In 2019, he was charged with Medicare fraud. After failing to appear at court hearings in 2024, he was placed on the FBI most wanted list. Soon after, he was apprehended in the Philippines and brought back to the US for sentencing.

==Early life==
Herbert Leon Kimble was born in Chicago on May 12, 1966.

His career started as a child actor.

== Film career ==
In 2017, Kimble co-founded CineFocus Productions in West Hollywood, a film production company.

In 2019, he launched the streaming network UrbanflixTV to offer original and licensed multicultural programming.

==Medicare fraud==
===Scheme===
From 2011 to 2019, Kimble operated a call center-based operation in the Philippines to serve as the marketing engine for Medicare fraud, targeting beneficiaries of Medicare insurance.

The scheme involved enticing potential victims via television and online advertisements. Callers would be screened for Medicare eligibility and convinced to order an orthotic brace and other braces from the call center. The call center would refer the victim to a telemedicine company, which would issue a prescription without regard to actual medical necessity. Medical equipment companies allegedly entered into a deal with the call center in which the braces were billed to Medicare. The fraud is estimated to have resulted in US$1.2 billion in damages.

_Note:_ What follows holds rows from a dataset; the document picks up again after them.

(* ===== verification/TransportFacts.v ===== *)
(** * What the native transport guarantees

    Control messages survive a round trip; received ones are read without
    leaving their buffer unless a length overflows, and yield the descriptors the
    kernel announced in them ([carries], [recvmsg_law]); every descriptor an
    operation obtains is returned or closed, and the paths on which received
    descriptors are not; the errors of a connection. *)

From S2P Require Export Transport.

Local Open Scope N_scope.

(** ** Memory *)

Lemma from_le_to_le w n : n < 256 ^ N.of_nat w -> from_le (to_le w n) = n.
Proof. intros. unfold from_le, to_le. rewrite rev_involutive. by apply from_be_to_be_small. Qed.

Lemma len_to_le w n : len (to_le w n) = N.of_nat w.
Proof. unfold to_le, len. by rewrite length_rev, length_to_be. Qed.

Lemma len_to_i32 n : len (to_i32 n) = 4.
Proof. apply len_to_le. Qed.

(** The values of an [i32]. *)
Definition is_i32 (n : Z) : Prop := (- 2 ^ 31 <= n < 2 ^ 31)%Z.

Lemma from_i32_to_i32 n : is_i32 n -> from_i32 (to_i32 n) = n.
Proof.
  intros Hn. unfold is_i32 in Hn. unfold from_i32, to_i32.
  pose proof (Z.mod_pos_bound n (2 ^ 32) ltac:(lia)) as Hm.
  rewrite from_le_to_le by (change (256 ^ N.of_nat 4) with (2 ^ 32); lia).
  rewrite Z2N.id by lia.
  destruct (Z.ltb_spec (n mod 2 ^ 32) (2 ^ 31)); destruct (Z.ltb_spec n 0).
  - rewrite <- (Z.mod_add n 1 (2 ^ 32)), Z.mod_small in H by lia. lia.
  - by rewrite Z.mod_small by lia.
  - rewrite <- (Z.mod_add n 1 (2 ^ 32)), Z.mod_small by lia. lia.
  - rewrite Z.mod_small in H by lia. lia.
Qed.

Lemma len_replicate {A} n (x : A) : len (replicate n x) = N.of_nat n.
Proof. unfold len. by rewrite length_replicate. Qed.

Lemma take_len_app {A} (l k : list A) : take (N.to_nat (len l)) (l ++ k) = l.
Proof. unfold len. by rewrite Nat2N.id, take_app_length. Qed.

Lemma drop_len_app {A} (l k : list A) : drop (N.to_nat (len l)) (l ++ k) = k.
Proof. unfold len. by rewrite Nat2N.id, drop_app_length. Qed.

Lemma read_at_app offset width a d b :
  len a = offset -> len d = width -> read_at offset width (a ++ d ++ b) = Some d.
Proof.
  intros <- <-. unfold read_at. rewrite !len_app.
  destruct (N.leb_spec (len a + len d) (len a + (len d + len b))); [|lia].
  by rewrite drop_len_app, take_len_app.
Qed.

Lemma write_at_app offset d a x b :
  len a = offset -> len x = len d -> write_at offset d (a ++ x ++ b) = Some (a ++ d ++ b).
Proof.
  intros <- Hx. unfold write_at. rewrite !len_app, Hx.
  destruct (N.leb_spec (len a + len d) (len a + (len d + len b))); [|lia].
  rewrite take_len_app. do 3 f_equal. rewrite (assoc_L (++)).
  replace (len a + len d) with (len (a ++ x)) by (rewrite len_app; lia). apply drop_len_app.
Qed.

Lemma read_at_Some offset width buffer :
  offset + width <= len buffer -> is_Some (read_at offset width buffer).
Proof. intros. unfold read_at. destruct (N.leb_spec (offset + width) (len buffer)); [by eexists|lia]. Qed.

(** ** Alignment *)

Lemma cmsg_align_spec n : cmsg_align n = 8 * ((n + 7) / 8).
Proof.
  unfold cmsg_align, align_of_usize. replace (n + 8 - 1) with (n + 7) by lia.
  change (8 - 1) with (N.ones 3). rewrite N.ldiff_ones_r, N.shiftl_mul_pow2, N.shiftr_div_pow2.
  change (2 ^ 3) with 8. lia.
Qed.

Lemma cmsg_align_bounds n : n <= cmsg_align n < n + 8.
Proof. rewrite cmsg_align_spec. pose proof (N.div_mod' (n + 7) 8) as Hd.
  pose proof (N.mod_lt (n + 7) 8 ltac:(done)) as Hm.
  revert Hd Hm. generalize ((n + 7) / 8) ((n + 7) mod 8). lia. Qed.
Lemma other_peer policy quota limits w i j t u id :
  world_ok policy quota limits w -> w_threads w !! i = Some t -> w_threads w !! j = Some u -> j <> i ->
  phase_peer (t_phase u) = Some id -> phase_peer (t_phase t) <> Some id.
Proof. intros Hw Hi Hj Hne Hu Ht. apply Hne. by eapply (wo_distinct _ _ _ _ Hw). Qed.

Lemma unregistered policy quota limits w i t id :
  world_ok policy quota limits w -> w_threads w !! i = Some t ->
  phase_peer (t_phase t) = Some id -> registered (t_phase t) <> Some id -> w_sessions w !! id = None.
Proof.
  intros Hw Hi Hid Hno. destruct (w_sessions w !! id) as [c|] eqn:Es; [|done].
  apply (wo_sessions _ _ _ _ Hw) in Es as (j & u & Hj & Hu & _). pose proof (registered_peer _ _ Hu) as Hup.
  assert (i = j) as <- by by eapply (wo_distinct _ _ _ _ Hw). congruence.
Qed.

Lemma run_thread_ok policy quota limits w i env :
  world_ok policy quota limits w -> world_ok policy quota limits (step limits (Run i env) w).
Proof.
  intros Hw. pose proof Hw as [Hb Hph Hpe Hd Hse Hss Hsc Hsn]. cbn.
  destruct (w_threads w !! i) as [t|] eqn:Ei; [|done].
  destruct (locks_broker _ _ _ && broker_held w); [done|].
  destruct (thread_step _ _ _ _ _ _ _) as [[[ph' b'] s'] sent] eqn:E.
  pose proof (reachable_ok _ _ _ Hb) as Hbok.
  assert (forall id, phase_peer (t_phase t) = Some id -> is_Some (b_peers (w_broker w) !! id)) as Hpeer.
  { intros id Hid. destruct (Hpe i t id Ei Hid) as (p & ? & _). by exists p. }
  destruct (thread_step_spec _ _ _ _ _ _ _ _ _ _ _ Hbok (Hph i t Ei) Hpeer E)
    as (Hdr & Hok & He & Hsent).
  destruct (effect_peers _ _ _ _ _ _ _ _ Hbok He) as (Hkeep & Hnew & Hall).
  pose proof (effect_sessions _ _ _ _ _ _ _ _ He
    (fun id Hid => proj2 (Hss id (t_conn t)) (ex_intro _ i (ex_intro _ t (conj Ei (conj Hid eq_refl)))))
    (fun id => unregistered _ _ _ _ _ _ id Hw Ei)) as Hs'.
  set (t' := {| t_conn := t_conn t; t_credentials := t_credentials t; t_phase := ph' |}).
  pose proof (threads_insert _ _ _ t' Ei) as Hl.
  assert (forall j u id, j <> i -> w_threads w !! j = Some u -> phase_peer (t_phase u) = Some id ->
            phase_peer (t_phase t) <> Some id) as Hother
    by (intros j u id Hne Hj; exact (other_peer _ _ _ _ _ _ _ _ id Hw Ei Hj Hne)).
  split; cbn.
  - by eapply driven_reachable.
  - intros j u [[-> ->]|[_ Hj]]%Hl; [done|by eapply Hph].
  - intros j u id [[-> ->]|[Hne Hj]]%Hl Hid.
    + destruct (Hnew id Hid) as [[Hold ->]|[_ (p & Hp & Hc)]]; [exact (Hpe i t id Ei Hold)|]. by exists p.
    + destruct (Hpe j u id Hj Hid) as (p & Hp & Hc). exists p. split; [|done].
      apply Hkeep; [done|]. by eapply Hother.
  - assert (forall j u id, j <> i -> w_threads w !! j = Some u -> phase_peer (t_phase u) = Some id ->
              phase_peer ph' = Some id -> False) as Hfresh.
    { intros j u id Hne Hj Hu Hid. destruct (Hnew id Hid) as [[Hold _]|[Hnone _]].
      - by eapply Hother.
      - destruct (Hpe j u id Hj Hu) as (p & ? & _). congruence. }
    intros j k u v id [[-> ->]|[Hne Hj]]%Hl [[-> ->]|[Hne' Hk]]%Hl Hu Hv; [done|exfalso|exfalso|].
    + by eapply (Hfresh k v).
    + by eapply (Hfresh j u).
    + by eapply Hd.
  - intros id Hid. destruct (Hall id Hid) as [Hi|[Hold Hne]].
    + exists i, t'. rewrite Hl. split; [by left|done].
    + destruct (Hse id Hold) as (j & u & Hj & Hu). exists j, u. rewrite Hl. split; [|done].
      right. split; [|done]. intros ->. congruence.
  - intros id c. rewrite Hs'. split.
    + intros [[Hr ->]|[Hno Hold]].
      * exists i, t'. rewrite Hl. split; [by left|done].
      * apply Hss in Hold as (j & u & Hj & Hu & Hc). exists j, u. rewrite Hl. split; [|done].
        right. split; [|done]. intros ->. pose proof (registered_peer _ _ Hu). congruence.
    + intros (j & u & [[-> ->]|[Hne Hj]]%Hl & Hu & Hc); [by left|]. right. split.
      * eapply Hother; [done..|]. by apply registered_peer.
      * apply Hss. by exists j, u.
  - done.
  - by apply log_ok.
Qed.

Lemma schedule_ok policy quota limits w env :
  world_ok policy quota limits w -> world_ok policy quota limits (step limits (Schedule env) w).
Proof.
  intros [Hb Hph Hpe Hd Hse Hss Hsc Hsn]. cbn. pose proof (reachable_ok _ _ _ Hb) as Hbok.
  destruct (w_scheduler w) as [[d taken]|] eqn:Esc.
  - destruct (dispatch_step _ _ _ _) as [r sent] eqn:E.
    apply (dispatch_step_ok limits _ d env r sent Hsc) in E as [Hr Hsent].
    split; cbn; try done; [by destruct r|by apply log_ok].
  - destruct (broker_held w); [split; try done; by rewrite Esc|].
    assert (apply (Command_Tick (env_now_ms env)) (w_broker w) =
      (Ok (tick_events (env_now_ms env) (w_broker w)),
       tick_fold (env_now_ms env) (bt_keys (b_deliveries (w_broker w))) (w_broker w))) as Ha.
    { cbn [apply]. by rewrite tick_effect by by apply broker_attempts_fit. }
    pose proof (driven_by (Command_Tick (env_now_ms env)) _ _ _ I Ha) as Hdr.
    pose proof (apply_trusted (Command_Tick (env_now_ms env)) _ _ _ Hbok I Ha) as Ht.
    rewrite tick_effect by by apply broker_attempts_fit.
    pose proof (tick_fold_static (env_now_ms env) (bt_keys (b_deliveries (w_broker w))) (w_broker w))
      as (_ & _ & _ & _ & Hps & _)%static_fields.
    split; cbn; try done.
    + by eapply driven_reachable.
    + by rewrite Hps.
    + by rewrite Hps.
    + eapply Forall_impl; [exact Ht|]. intros e. apply trusted_clean, ok_next, Hbok.
Qed.

Lemma execute_ok policy quota limits l w :
  world_ok policy quota limits w -> world_ok policy quota limits (execute limits l w).
Proof.
  revert w. induction l as [|[conn proc peer|i env|env] l IH]; intros w Hw; [done|..];
    apply IH; [by apply accept_ok|by apply run_thread_ok|by apply schedule_ok].
Qed.

(** ** Threads *)

Lemma schedule_threads limits env (w : World) :
  w_threads (step limits (Schedule env) w) = w_threads w.
Proof.
  cbn. destruct (w_scheduler w) as [[d taken]|].
  - by destruct (dispatch_step _ _ _ _).
  - destruct (broker_held w); [done|]. by destruct (tick _ _).
Qed.

(** A step changes one thread's phase; connections and credentials never
    change. *)
Lemma step_thread limits (a : occurrence) (w : World) i (t : thread) :
  w_threads (step limits a w) !! i = Some t ->
  (exists u, w_threads w !! i = Some u /\ t_conn t = t_conn u /\ t_credentials t = t_credentials u) \/
  exists proc peer, a = Accept (t_conn t) proc peer /\ t_credentials t = credentials_from_peer proc peer.
Proof.
  intros Hi. destruct a as [conn proc peer|j env|env]; cbn in Hi.
  - apply lookup_app_Some in Hi as [Hi|[_ Hi]]; [left; by exists t|].
    apply list_lookup_singleton_Some in Hi as [_ <-]. right. by exists proc, peer.
  - left. destruct (w_threads w !! j) as [u|] eqn:Ej; [|by exists t].
    destruct (_ && _); [by exists t|].
    destruct (thread_step _ _ _ _ _ _ _) as [[[ph' b'] s'] sent]. cbn in Hi.
    apply list_lookup_insert_Some in Hi as [(-> & <- & _)|[_ Hi]]; [by exists u|by exists t].
  - left. exists t. split; [|done]. pose proof (schedule_threads limits env w) as Hs. cbn in Hs.
    by rewrite Hs in Hi.
Qed.

Lemma thread_origin limits (l : list occurrence) (w : World) i (t : thread) :
  w_threads (execute limits l w) !! i = Some t ->
  (exists u, w_threads w !! i = Some u /\ t_conn t = t_conn u /\ t_credentials t = t_credentials u) \/
  exists proc peer, Accept (t_conn t) proc peer ∈ l /\ t_credentials t = credentials_from_peer proc peer.
Proof.
  revert w. induction l as [|a l IH]; intros w Hi; [left; by exists t|].
  destruct (IH _ Hi) as [(u & Hu & Hc & Hcr)|(proc & peer & Ha & Hcr)].
  - rewrite Hc, Hcr. apply step_thread in Hu as [Hu|(proc & peer & -> & Hu)]; [by left|].
    right. exists proc, peer. split; [left|done].
  - right. exists proc, peer. split; [by right|done].
Qed.

(** A thread that has returned stays as it is. *)
Lemma returned_stays limits (l : list occurrence) (w : World) i (t : thread) id r :
  w_threads w !! i = Some t -> t_phase t = Phase_abandoned id r ->
  w_threads (execute limits l w) !! i = Some t.
Proof.
  revert w. induction l as [|a l IH]; intros w Hi Hp; [done|]. cbn. apply IH; [|done].
  destruct a as [conn proc peer|j env|env]; cbn.
  - by apply lookup_app_l_Some.
  - destruct (w_threads w !! j) as [u|] eqn:Ej; [|done].
    destruct (decide (j = i)) as [->|Hne].
    + rewrite Hi in Ej. injection Ej as <-. rewrite Hp. cbn.
      rewrite list_lookup_insert_eq by by eapply lookup_lt_Some. rewrite <- Hp. by destruct t.
    + destruct (_ && _); [done|]. destruct (thread_step _ _ _ _ _ _ _) as [[[ph' b'] s'] sent]. cbn.
      by rewrite list_lookup_insert_ne.
  - pose proof (schedule_threads limits env w) as Hs. cbn in Hs. by rewrite Hs.
Qed.

(** ** The contract *)

(** The daemon's broker is the broker of the theorems above.  Whatever
    connections are accepted, packets received, sends failing and steps
    interleaving, the broker's state is one that a sequence of well-formed
    commands reaches, so every guarantee proved of reachable brokers holds in the
    running daemon; and no thread panics while the clock is after the Unix epoch, so
    the locks are never poisoned. *)
Theorem daemon_refines_broker (policy : P) quota limits (l : list occurrence) :
  let w := execute limits l (start policy quota) in
  reachable policy quota (w_broker w) /\
  forall i t, w_threads w !! i = Some t -> t_phase t <> Phase_panicked.
Proof.
  pose proof (execute_ok policy quota limits l _ (start_ok policy quota limits)) as [Hb Hph _ _ _ _ _ _].
  split; [done|]. intros i t Hi Hp. specialize (Hph i t Hi). by rewrite Hp in Hph.
Qed.

(** C13: one connection, one identity.  In every state of the daemon, a thread
    acts for a peer whose credentials are those attested for its own connection
    when it was accepted; no two threads act for the same peer; every peer of the
    broker is some thread's; and the session table sends a peer's frames to that
    thread's connection. *)
Theorem daemon_identities (policy : P) quota limits (l : list occurrence) :
  let w := execute limits l (start policy quota) in
  (forall i t id, w_threads w !! i = Some t -> phase_peer (t_phase t) = Some id ->
     exists p proc peer, b_peers (w_broker w) !! id = Some p /\ Accept (t_conn t) proc peer ∈ l /\
       peer_credentials p = credentials_from_peer proc peer) /\
  (forall i j t u id, w_threads w !! i = Some t -> w_threads w !! j = Some u ->
     phase_peer (t_phase t) = Some id -> phase_peer (t_phase u) = Some id -> i = j) /\
  (forall id, is_Some (b_peers (w_broker w) !! id) ->
     exists i t, w_threads w !! i = Some t /\ phase_peer (t_phase t) = Some id) /\
  (forall id conn, w_sessions w !! id = Some conn <->
     exists i t, w_threads w !! i = Some t /\ registered (t_phase t) = Some id /\ t_conn t = conn).
Proof.
  pose proof (execute_ok policy quota limits l _ (start_ok policy quota limits))
    as [_ _ Hpe Hd Hse Hss _ _].
  split; [|done]. intros i t id Hi Hid. destruct (Hpe i t id Hi Hid) as (p & Hp & Hc).
  destruct (thread_origin _ _ _ _ _ Hi) as [(u & Hu & _)|(proc & peer & Ha & Hcr)]; [done|].
  exists p, proc, peer. split; [done|]. split; [done|]. congruence.
Qed.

===Investigation and arrest===
The probe investigation in Columbia by the government was unveiled in April 2019. The fraud was believed to have originated in South Carolina. Andrew Chmiel was also characterized as an architect of the scheme. Chmiel was convicted and sentenced to nine years in prison in March 2024.

Kimble became a fugitive and went into hiding in the Philippines. The South Carolina federal court ordered his arrest in August 2024 after failing to appear at a pre-sentence hearing. The Federal Bureau of Investigation (FBI) included Kimble on its Most Wanted Fraudsters list and announced a US$150,000 reward for information on his whereabouts. He likewise failed to appear at the sentencing hearing on October 7, 2024.

Kimble was arrested by the Fugitive Search Unit of the Philippines' Bureau of Immigration at a casino in Pasig, Metro Manila. He was detained on June 11 and deported from the Philippines on June 18.